Assignment
Repeat exactly, and only, the lines of the entries below from the one with "Ascii.eqb_eq, IH. split." through the one with "symmetry in H.", both ends included.

(Provided entries begins)

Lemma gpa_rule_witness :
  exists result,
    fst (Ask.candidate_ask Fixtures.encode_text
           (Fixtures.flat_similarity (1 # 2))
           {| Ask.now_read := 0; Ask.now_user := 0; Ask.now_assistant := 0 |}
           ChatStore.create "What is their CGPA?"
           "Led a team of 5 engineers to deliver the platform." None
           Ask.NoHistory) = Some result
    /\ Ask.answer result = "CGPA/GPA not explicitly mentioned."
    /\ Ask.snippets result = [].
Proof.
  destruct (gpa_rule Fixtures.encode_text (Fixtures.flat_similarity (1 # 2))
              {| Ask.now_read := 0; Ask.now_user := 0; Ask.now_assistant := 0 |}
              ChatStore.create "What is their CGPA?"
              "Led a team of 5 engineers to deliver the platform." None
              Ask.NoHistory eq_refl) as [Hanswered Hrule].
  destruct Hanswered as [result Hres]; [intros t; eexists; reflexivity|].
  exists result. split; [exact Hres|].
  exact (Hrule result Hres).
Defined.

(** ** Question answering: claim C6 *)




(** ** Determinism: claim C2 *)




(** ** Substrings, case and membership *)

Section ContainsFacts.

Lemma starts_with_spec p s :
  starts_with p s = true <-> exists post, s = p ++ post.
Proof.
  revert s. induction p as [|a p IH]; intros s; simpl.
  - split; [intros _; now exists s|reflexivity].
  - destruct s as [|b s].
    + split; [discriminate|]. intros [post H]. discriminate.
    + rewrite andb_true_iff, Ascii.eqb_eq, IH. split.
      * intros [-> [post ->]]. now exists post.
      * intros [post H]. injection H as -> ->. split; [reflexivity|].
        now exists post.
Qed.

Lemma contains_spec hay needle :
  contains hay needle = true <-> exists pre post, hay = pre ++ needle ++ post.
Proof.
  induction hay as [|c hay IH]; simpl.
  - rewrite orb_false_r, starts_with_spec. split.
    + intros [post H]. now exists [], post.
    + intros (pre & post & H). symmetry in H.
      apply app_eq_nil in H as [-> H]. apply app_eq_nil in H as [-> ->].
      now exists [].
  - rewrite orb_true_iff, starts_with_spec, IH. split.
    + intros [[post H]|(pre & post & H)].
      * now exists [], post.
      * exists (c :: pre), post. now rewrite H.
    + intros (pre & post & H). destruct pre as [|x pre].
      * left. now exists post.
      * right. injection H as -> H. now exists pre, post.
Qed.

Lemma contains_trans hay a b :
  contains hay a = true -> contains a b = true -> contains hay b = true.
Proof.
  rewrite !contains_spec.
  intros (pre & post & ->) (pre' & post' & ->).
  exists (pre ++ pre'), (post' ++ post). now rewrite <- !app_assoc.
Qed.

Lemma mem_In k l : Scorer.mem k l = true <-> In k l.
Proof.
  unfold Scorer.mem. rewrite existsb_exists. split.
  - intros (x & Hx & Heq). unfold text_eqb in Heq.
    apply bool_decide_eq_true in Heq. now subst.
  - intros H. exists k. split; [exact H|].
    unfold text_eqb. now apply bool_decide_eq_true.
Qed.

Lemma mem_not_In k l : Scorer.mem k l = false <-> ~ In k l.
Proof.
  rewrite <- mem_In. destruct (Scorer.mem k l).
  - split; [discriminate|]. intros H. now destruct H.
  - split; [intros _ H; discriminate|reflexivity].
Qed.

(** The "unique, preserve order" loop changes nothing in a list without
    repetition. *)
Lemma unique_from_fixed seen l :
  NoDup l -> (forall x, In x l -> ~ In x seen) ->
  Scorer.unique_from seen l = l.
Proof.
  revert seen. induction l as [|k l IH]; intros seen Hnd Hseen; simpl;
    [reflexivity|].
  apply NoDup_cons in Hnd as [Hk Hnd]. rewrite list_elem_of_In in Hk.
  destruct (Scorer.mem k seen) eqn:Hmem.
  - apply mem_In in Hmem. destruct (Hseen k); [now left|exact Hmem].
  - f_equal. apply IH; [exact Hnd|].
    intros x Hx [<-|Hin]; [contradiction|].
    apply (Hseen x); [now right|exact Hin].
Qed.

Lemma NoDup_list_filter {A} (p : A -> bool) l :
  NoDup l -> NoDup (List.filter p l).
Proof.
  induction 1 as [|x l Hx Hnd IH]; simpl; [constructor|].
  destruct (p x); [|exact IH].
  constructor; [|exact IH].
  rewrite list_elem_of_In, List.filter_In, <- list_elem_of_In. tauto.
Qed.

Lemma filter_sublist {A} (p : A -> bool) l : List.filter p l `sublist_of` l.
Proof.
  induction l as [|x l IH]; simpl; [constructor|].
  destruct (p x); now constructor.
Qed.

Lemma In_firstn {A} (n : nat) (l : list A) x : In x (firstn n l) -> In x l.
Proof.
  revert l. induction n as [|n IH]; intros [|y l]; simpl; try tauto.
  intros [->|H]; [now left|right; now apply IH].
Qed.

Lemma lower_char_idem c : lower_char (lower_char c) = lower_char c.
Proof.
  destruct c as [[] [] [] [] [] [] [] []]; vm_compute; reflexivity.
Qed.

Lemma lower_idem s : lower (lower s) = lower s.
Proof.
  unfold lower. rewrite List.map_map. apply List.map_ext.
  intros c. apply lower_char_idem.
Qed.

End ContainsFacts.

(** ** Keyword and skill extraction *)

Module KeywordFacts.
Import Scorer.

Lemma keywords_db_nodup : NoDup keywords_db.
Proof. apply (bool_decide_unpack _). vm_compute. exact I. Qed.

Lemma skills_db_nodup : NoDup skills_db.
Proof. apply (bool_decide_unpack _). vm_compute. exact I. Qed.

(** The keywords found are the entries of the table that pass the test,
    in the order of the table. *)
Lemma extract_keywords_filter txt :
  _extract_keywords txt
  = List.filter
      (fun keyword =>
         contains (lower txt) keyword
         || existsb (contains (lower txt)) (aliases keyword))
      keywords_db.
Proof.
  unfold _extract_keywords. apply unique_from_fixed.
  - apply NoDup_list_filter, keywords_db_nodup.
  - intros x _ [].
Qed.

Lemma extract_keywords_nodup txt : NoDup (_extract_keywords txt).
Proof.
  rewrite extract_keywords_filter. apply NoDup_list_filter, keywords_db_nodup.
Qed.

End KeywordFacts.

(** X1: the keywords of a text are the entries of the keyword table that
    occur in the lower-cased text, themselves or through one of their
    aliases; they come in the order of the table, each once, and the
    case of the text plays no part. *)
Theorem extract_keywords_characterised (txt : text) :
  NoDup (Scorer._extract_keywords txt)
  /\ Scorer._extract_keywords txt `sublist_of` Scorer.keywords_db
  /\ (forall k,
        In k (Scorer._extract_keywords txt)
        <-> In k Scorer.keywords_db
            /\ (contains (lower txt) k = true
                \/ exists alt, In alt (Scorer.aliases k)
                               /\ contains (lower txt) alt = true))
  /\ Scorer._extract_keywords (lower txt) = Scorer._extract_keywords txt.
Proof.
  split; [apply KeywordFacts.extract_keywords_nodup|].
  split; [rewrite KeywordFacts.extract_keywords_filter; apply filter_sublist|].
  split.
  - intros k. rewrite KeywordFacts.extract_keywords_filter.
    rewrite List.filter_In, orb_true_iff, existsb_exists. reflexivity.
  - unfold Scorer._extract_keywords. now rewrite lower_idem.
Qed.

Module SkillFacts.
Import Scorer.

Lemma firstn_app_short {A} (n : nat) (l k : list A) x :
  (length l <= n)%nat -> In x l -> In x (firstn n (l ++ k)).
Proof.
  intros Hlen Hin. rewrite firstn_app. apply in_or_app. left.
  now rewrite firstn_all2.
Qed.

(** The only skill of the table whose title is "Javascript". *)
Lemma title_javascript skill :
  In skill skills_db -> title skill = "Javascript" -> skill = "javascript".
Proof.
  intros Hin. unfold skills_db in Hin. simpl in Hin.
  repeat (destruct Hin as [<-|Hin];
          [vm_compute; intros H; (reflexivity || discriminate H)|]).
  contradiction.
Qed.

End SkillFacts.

(Provided entries ends)

Task output
    + rewrite andb_true_iff, Ascii.eqb_eq, IH. split.
      * intros [-> [post ->]]. now exists post.
      * intros [post H]. injection H as -> ->. split; [reflexivity|].
        now exists post.
Qed.

Lemma contains_spec hay needle :
  contains hay needle = true <-> exists pre post, hay = pre ++ needle ++ post.
Proof.
  induction hay as [|c hay IH]; simpl.
  - rewrite orb_false_r, starts_with_spec. split.
    + intros [post H]. now exists [], post.
    + intros (pre & post & H). symmetry in H.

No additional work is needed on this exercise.